Items listed in a dataset:

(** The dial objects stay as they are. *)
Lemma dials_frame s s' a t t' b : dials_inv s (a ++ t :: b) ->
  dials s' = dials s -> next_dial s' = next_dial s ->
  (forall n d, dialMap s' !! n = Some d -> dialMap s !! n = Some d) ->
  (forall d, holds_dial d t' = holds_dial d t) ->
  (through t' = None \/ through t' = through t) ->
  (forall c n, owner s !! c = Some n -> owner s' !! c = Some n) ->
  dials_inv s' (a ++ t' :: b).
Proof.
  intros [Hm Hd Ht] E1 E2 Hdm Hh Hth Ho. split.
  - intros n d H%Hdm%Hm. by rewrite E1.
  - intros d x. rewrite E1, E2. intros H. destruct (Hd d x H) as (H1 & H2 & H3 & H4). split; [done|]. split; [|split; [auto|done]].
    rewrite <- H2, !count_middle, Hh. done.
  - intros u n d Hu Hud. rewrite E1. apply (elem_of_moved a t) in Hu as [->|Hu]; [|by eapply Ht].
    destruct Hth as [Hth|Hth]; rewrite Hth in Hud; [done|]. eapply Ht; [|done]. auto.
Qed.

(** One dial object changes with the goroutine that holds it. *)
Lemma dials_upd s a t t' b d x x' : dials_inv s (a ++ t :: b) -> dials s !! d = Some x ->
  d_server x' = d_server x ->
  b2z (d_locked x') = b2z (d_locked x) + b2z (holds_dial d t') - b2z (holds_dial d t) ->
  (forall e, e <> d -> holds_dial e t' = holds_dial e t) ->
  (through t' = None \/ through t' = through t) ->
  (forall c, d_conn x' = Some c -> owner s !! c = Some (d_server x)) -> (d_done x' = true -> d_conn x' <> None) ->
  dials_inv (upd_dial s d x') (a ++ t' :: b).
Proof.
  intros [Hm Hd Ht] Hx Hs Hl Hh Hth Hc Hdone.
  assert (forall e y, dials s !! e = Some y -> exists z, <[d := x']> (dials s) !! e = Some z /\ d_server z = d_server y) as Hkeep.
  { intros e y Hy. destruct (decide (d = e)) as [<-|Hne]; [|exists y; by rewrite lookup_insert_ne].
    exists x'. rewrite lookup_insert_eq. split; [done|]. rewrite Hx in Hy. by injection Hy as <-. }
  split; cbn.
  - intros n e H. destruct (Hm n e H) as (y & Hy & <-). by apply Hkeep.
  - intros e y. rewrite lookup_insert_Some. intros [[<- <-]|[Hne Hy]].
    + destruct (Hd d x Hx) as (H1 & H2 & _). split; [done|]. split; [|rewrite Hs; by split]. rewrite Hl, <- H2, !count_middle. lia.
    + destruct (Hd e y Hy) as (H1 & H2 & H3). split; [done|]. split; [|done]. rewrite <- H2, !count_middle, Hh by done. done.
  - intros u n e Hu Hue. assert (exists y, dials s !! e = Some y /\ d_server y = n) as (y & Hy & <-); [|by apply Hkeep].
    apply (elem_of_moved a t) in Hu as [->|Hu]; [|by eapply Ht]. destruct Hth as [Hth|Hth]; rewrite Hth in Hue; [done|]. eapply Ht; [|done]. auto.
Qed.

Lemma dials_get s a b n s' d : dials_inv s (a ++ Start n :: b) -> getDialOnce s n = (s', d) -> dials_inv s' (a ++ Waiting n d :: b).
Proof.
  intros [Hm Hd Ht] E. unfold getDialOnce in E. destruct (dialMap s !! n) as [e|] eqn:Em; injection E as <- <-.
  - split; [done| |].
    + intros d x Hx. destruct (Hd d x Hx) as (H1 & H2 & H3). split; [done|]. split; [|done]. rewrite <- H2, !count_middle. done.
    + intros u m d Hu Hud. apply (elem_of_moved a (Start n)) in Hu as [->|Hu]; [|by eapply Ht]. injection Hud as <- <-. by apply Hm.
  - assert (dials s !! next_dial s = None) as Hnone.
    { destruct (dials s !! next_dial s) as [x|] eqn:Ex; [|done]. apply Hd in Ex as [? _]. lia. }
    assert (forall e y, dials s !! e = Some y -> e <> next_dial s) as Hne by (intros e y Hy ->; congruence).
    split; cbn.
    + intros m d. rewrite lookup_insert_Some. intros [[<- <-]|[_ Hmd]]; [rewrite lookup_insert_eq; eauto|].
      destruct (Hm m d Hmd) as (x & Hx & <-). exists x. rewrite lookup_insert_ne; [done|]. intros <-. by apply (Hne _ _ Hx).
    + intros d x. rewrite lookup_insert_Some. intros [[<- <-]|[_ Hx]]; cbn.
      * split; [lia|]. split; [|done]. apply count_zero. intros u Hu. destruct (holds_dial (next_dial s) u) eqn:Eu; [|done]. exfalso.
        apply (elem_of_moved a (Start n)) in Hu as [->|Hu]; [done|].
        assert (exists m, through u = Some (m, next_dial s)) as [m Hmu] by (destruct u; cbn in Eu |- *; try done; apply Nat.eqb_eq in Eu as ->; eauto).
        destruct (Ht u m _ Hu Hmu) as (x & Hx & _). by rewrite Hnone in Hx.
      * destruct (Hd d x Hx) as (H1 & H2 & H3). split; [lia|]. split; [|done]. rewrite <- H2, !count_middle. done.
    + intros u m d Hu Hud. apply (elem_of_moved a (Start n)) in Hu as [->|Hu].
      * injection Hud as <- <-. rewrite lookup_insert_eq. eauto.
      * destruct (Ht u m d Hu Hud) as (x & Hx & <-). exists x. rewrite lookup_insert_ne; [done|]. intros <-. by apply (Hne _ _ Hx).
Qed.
---
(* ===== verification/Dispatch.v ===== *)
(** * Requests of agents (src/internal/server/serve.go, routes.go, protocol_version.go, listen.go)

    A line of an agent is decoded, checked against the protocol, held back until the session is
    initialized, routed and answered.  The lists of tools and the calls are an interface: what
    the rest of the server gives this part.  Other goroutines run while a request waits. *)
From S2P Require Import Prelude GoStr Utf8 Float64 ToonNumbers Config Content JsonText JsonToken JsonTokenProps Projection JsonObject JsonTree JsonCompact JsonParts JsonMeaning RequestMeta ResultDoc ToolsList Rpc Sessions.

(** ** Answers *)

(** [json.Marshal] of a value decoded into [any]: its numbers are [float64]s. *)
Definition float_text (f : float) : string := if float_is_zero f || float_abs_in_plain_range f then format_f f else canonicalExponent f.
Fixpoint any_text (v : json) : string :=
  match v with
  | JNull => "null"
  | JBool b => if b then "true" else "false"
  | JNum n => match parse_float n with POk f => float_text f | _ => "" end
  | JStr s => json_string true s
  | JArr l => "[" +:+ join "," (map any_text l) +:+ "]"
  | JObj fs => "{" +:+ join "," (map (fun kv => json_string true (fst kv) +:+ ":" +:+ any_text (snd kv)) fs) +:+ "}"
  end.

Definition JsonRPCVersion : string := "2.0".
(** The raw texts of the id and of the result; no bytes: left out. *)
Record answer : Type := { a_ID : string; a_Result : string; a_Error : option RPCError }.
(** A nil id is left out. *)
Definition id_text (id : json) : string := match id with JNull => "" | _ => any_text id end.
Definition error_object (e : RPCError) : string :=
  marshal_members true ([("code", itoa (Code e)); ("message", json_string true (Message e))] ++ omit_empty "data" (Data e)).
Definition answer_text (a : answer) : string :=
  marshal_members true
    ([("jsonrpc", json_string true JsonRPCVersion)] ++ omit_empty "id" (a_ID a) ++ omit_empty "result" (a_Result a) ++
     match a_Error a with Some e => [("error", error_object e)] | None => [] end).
---
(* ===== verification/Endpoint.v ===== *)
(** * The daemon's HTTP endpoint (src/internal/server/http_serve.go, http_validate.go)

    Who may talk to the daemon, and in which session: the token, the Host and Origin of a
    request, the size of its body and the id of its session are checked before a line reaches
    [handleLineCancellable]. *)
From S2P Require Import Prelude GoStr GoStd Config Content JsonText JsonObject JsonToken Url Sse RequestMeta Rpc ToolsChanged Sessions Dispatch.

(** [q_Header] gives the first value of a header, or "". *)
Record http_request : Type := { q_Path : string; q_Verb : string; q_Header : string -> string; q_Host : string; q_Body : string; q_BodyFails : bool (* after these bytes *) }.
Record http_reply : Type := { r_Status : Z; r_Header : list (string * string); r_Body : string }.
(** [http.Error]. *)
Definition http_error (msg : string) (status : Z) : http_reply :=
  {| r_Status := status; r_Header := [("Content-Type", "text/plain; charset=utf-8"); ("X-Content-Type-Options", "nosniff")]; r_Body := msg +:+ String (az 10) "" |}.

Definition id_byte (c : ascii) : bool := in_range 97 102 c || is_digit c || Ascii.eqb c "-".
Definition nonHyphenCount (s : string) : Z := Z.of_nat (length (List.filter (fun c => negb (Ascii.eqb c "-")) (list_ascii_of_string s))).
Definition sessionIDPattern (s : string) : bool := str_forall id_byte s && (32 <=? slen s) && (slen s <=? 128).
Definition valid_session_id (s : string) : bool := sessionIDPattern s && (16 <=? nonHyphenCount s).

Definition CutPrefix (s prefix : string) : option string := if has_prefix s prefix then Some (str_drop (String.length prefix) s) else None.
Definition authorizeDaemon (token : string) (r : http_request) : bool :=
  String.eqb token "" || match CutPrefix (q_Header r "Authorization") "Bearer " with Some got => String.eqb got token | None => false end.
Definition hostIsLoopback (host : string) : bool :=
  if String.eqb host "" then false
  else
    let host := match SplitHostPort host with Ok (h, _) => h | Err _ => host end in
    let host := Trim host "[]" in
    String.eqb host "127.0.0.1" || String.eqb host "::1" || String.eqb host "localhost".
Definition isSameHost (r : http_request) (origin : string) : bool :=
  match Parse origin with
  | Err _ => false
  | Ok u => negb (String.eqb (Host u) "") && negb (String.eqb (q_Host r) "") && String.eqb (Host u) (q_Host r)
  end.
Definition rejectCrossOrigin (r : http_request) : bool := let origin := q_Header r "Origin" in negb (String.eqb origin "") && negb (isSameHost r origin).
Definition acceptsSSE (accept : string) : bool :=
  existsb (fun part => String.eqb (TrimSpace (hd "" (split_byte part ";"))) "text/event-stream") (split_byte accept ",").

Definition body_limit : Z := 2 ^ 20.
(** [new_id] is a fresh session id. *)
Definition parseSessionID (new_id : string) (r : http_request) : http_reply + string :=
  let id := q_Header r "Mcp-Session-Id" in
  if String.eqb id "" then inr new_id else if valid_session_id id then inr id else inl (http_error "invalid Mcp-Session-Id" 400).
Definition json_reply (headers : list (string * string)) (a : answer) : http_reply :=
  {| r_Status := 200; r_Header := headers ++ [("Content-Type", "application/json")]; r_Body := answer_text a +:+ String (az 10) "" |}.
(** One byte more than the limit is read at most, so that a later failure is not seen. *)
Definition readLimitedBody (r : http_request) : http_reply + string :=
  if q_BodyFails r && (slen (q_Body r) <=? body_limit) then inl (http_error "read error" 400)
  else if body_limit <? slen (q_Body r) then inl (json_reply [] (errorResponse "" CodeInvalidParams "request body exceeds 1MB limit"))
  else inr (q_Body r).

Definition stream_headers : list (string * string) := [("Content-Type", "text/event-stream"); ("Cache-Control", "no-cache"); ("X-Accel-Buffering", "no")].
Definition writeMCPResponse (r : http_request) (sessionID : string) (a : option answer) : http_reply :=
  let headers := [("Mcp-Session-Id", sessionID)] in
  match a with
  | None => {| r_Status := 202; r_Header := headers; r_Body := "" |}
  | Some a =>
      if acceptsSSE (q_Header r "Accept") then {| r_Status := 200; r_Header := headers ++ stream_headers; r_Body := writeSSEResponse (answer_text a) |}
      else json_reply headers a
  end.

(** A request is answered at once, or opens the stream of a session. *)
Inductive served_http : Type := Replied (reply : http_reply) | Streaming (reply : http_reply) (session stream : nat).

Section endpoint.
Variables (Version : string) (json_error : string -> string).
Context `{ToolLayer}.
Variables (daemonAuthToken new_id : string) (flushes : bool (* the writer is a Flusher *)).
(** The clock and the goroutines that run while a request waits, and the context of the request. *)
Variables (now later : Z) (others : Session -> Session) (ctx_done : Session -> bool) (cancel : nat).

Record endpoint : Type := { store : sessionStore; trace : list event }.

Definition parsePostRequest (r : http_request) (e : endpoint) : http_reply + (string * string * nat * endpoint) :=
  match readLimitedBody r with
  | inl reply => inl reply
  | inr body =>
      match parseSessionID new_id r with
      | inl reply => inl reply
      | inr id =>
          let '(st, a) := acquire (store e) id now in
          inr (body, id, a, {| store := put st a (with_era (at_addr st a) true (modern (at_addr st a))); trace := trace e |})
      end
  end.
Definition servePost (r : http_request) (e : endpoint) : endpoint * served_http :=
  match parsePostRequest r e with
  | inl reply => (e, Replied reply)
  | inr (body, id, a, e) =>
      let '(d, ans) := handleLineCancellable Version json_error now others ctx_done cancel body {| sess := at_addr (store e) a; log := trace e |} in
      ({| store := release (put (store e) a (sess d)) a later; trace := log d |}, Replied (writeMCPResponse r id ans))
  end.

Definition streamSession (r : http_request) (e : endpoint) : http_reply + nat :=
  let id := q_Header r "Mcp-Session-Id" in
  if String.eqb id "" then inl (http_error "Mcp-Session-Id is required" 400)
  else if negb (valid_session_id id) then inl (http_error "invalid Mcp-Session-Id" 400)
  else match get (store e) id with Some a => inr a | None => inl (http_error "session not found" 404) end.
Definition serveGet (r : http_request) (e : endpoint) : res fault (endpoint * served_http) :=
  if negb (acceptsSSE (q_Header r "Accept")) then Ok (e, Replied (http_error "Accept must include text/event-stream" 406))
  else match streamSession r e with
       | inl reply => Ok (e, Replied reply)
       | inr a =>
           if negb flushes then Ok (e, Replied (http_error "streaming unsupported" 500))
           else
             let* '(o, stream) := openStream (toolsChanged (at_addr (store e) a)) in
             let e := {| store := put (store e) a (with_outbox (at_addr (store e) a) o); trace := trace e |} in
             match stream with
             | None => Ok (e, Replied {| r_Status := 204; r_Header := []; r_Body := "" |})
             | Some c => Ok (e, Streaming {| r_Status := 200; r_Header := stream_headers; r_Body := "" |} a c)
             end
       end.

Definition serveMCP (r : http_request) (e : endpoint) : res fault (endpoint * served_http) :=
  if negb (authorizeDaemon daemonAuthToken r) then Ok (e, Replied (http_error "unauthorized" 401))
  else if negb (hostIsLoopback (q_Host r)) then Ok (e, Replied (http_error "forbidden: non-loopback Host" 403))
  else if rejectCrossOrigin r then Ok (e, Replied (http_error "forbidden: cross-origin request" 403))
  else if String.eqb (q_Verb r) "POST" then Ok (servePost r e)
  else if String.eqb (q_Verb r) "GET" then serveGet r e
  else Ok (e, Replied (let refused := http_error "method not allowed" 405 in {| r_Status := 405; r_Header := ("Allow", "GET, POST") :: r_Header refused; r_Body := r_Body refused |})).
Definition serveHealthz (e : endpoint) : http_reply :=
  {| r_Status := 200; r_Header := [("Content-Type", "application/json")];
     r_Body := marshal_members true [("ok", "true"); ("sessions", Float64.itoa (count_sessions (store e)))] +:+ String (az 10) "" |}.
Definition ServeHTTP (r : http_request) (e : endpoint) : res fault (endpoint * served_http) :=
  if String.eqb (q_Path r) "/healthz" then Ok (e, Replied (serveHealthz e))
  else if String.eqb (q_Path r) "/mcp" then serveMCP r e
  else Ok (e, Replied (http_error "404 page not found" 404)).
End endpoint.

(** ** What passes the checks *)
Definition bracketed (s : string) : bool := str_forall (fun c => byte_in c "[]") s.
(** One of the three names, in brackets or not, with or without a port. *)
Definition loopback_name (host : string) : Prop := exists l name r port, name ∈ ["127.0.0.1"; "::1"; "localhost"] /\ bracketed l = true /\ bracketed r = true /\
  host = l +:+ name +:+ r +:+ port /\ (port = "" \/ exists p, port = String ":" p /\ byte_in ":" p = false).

Work instruction:
Among the lines above, find those holding "Dispatch" and copy each one.

Response area:
(* ===== verification/Dispatch.v ===== *)
From S2P Require Import Prelude GoStr GoStd Config Content JsonText JsonObject JsonToken Url Sse RequestMeta Rpc ToolsChanged Sessions Dispatch.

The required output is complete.